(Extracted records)
----------------------------------------

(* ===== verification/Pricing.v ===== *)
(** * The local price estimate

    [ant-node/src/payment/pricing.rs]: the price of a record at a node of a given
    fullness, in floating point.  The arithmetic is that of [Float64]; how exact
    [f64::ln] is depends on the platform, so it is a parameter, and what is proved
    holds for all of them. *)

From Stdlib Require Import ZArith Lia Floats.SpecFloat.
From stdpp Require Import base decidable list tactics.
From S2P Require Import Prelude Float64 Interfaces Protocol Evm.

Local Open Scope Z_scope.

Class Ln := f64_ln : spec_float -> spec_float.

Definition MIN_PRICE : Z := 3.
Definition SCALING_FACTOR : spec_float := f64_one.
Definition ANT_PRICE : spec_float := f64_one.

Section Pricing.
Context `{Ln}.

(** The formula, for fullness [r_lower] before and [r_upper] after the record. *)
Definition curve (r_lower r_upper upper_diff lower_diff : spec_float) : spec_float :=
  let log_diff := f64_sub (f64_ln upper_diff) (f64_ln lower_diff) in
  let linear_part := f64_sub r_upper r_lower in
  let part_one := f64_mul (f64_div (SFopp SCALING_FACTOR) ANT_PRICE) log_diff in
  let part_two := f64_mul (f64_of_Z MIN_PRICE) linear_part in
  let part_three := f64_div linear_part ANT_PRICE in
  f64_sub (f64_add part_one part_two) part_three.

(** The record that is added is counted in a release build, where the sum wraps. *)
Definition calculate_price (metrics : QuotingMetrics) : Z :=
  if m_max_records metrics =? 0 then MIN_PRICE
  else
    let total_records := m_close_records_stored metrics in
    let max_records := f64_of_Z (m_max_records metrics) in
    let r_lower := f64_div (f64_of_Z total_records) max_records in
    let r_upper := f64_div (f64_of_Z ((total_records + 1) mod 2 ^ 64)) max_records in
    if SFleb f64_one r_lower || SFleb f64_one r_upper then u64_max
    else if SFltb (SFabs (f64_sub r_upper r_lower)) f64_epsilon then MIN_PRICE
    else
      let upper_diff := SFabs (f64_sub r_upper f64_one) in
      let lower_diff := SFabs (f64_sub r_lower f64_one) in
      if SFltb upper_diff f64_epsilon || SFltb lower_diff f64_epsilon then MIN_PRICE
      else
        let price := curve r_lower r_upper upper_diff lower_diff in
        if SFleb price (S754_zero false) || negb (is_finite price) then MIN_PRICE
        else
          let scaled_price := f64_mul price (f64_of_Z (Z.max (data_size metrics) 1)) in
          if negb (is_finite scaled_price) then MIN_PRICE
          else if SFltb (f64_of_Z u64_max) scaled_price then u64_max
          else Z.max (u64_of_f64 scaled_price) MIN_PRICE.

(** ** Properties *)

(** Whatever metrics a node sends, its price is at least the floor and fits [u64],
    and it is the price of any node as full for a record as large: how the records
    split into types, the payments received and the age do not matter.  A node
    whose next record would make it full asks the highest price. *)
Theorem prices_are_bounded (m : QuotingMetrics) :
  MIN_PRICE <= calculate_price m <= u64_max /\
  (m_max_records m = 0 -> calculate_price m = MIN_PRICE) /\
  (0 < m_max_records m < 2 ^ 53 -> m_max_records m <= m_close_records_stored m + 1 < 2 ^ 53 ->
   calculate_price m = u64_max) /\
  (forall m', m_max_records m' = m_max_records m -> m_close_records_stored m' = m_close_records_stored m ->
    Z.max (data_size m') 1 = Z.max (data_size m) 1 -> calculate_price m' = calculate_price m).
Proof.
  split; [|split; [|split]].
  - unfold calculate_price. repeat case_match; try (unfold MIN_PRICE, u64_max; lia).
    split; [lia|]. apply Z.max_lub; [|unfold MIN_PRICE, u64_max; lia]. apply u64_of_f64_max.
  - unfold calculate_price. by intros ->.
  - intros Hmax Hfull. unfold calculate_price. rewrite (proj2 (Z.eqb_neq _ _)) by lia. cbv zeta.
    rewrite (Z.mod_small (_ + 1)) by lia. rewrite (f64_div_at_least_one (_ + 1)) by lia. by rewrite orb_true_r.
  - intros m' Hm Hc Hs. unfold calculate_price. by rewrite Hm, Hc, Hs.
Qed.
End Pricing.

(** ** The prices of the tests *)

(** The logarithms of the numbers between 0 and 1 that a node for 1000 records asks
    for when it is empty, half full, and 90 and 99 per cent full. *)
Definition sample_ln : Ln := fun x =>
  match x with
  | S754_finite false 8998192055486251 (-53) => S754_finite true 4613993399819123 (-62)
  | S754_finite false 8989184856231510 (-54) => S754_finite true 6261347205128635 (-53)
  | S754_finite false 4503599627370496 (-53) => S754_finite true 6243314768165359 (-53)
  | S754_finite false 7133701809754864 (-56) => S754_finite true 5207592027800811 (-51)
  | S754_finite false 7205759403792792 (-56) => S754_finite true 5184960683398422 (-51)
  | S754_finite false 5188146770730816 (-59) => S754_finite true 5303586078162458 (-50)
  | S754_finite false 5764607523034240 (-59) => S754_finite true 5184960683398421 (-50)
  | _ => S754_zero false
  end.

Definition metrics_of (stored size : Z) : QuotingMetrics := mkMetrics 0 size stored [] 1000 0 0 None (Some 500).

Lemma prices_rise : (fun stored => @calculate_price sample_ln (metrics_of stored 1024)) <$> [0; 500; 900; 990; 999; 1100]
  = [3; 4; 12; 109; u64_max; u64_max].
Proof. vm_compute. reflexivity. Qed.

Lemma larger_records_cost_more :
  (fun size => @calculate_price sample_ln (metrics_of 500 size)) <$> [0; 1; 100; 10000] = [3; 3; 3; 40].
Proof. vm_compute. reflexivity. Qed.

----------------------------------------

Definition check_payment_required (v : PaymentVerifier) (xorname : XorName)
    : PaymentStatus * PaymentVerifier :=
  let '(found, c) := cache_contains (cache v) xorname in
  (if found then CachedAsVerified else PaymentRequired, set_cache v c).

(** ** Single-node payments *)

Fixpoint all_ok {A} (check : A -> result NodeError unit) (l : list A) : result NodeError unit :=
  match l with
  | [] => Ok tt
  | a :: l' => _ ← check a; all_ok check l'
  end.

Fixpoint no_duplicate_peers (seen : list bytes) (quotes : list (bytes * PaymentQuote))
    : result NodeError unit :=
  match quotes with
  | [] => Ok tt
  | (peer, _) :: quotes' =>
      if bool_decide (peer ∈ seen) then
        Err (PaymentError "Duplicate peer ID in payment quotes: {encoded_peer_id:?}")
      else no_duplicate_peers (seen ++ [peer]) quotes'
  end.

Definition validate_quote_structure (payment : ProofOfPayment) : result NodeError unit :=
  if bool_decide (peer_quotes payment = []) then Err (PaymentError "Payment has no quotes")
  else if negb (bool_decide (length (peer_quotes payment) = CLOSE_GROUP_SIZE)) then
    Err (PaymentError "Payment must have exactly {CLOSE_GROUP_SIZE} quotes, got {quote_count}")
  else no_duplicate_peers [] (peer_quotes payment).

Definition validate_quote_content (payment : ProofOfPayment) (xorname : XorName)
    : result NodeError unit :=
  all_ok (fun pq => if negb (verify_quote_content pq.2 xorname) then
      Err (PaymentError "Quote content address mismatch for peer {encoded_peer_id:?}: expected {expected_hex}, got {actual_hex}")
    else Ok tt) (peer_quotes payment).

----------------------------------------

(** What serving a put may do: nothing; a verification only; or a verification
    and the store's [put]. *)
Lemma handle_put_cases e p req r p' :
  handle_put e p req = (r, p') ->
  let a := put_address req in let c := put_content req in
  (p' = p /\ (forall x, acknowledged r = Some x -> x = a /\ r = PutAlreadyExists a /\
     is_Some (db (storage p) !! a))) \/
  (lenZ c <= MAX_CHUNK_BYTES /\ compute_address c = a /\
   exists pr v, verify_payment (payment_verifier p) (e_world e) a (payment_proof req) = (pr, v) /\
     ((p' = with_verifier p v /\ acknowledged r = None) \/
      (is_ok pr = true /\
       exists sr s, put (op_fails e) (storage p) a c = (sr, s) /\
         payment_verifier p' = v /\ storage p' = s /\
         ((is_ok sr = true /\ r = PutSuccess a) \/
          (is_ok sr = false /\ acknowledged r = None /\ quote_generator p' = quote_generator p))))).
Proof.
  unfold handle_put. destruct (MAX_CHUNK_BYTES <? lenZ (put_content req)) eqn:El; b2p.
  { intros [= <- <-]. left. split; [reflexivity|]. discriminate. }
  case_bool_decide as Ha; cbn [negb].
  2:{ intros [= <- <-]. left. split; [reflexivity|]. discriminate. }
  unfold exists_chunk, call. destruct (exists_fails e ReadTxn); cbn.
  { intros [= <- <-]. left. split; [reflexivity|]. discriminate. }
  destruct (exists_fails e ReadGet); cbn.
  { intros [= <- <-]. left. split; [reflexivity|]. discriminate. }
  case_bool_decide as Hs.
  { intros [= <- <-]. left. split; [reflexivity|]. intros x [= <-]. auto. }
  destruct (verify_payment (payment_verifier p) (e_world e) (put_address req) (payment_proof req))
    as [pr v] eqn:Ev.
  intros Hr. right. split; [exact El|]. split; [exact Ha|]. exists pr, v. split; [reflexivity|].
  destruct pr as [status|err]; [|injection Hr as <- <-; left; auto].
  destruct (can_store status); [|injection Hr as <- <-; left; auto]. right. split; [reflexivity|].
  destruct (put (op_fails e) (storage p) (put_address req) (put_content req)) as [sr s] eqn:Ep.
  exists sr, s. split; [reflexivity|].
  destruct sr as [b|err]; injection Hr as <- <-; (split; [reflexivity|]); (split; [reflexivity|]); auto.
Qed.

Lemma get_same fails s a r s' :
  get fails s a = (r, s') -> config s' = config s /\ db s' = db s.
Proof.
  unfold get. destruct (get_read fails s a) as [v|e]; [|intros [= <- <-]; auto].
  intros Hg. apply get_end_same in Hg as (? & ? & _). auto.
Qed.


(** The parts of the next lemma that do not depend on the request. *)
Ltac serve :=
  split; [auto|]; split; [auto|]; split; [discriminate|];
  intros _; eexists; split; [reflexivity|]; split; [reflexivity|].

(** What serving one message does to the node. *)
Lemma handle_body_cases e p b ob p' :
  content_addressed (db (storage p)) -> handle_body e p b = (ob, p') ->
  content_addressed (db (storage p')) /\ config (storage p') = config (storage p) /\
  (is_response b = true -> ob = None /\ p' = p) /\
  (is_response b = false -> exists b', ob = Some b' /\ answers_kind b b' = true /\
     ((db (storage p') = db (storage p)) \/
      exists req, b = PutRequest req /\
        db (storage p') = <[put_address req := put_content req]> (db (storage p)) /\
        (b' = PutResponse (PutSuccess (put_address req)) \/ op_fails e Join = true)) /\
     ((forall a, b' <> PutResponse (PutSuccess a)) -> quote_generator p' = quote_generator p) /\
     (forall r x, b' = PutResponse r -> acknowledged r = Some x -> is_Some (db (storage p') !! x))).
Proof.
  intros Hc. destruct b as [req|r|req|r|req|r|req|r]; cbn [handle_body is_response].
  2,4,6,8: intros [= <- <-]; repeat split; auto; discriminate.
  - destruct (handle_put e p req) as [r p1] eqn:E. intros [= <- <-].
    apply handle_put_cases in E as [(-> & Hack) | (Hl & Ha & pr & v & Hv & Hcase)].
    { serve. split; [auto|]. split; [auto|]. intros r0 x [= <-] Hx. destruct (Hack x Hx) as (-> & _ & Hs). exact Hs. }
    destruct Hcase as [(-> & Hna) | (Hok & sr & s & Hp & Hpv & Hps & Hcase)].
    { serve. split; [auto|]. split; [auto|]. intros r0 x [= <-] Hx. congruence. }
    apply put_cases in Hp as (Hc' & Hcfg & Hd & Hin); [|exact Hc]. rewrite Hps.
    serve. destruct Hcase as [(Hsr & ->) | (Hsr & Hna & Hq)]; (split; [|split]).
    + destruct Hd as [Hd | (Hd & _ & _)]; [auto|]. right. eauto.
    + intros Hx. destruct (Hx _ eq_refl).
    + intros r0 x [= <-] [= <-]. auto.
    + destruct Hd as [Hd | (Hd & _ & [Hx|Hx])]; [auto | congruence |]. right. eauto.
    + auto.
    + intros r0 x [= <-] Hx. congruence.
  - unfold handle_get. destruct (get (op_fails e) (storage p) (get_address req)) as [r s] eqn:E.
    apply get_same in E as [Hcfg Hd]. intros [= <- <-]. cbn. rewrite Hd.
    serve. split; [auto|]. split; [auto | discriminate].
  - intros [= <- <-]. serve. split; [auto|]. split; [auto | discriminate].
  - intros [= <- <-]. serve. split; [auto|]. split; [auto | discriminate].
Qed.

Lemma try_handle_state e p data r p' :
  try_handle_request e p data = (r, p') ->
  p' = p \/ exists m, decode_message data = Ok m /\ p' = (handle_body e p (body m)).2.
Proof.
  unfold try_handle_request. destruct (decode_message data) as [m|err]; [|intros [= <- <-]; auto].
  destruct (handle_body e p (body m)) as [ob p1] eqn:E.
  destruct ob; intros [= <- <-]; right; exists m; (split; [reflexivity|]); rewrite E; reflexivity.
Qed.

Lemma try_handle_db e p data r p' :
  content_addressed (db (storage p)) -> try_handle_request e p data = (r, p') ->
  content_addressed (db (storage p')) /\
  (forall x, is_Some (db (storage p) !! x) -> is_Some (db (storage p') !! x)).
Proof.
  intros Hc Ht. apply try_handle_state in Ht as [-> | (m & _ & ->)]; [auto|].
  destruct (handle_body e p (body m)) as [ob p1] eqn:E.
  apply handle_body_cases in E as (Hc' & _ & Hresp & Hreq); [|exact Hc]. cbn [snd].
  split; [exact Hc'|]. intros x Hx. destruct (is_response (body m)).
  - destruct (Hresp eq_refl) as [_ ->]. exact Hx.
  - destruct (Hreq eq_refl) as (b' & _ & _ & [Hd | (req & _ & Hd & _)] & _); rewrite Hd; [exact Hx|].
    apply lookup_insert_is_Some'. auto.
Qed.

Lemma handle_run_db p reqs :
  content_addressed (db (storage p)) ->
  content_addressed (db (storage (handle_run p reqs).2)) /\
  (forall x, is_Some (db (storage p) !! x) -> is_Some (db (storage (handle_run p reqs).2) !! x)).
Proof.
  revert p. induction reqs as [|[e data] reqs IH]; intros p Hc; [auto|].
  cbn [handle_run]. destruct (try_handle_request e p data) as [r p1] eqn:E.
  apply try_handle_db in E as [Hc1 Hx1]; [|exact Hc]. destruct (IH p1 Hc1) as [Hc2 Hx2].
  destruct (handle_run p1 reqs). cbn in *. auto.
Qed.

----------------------------------------

Look above for the line containing "content_addressed (db (storage p)) -> handle_body" and the line containing "((forall a, b'". Transcribe both, with the lines between them, exactly.

● **FINAL ANSWER**:
  content_addressed (db (storage p)) -> handle_body e p b = (ob, p') ->
  content_addressed (db (storage p')) /\ config (storage p') = config (storage p) /\
  (is_response b = true -> ob = None /\ p' = p) /\
  (is_response b = false -> exists b', ob = Some b' /\ answers_kind b b' = true /\
     ((db (storage p') = db (storage p)) \/
      exists req, b = PutRequest req /\
        db (storage p') = <[put_address req := put_content req]> (db (storage p)) /\
        (b' = PutResponse (PutSuccess (put_address req)) \/ op_fails e Join = true)) /\
     ((forall a, b' <> PutResponse (PutSuccess a)) -> quote_generator p' = quote_generator p) /\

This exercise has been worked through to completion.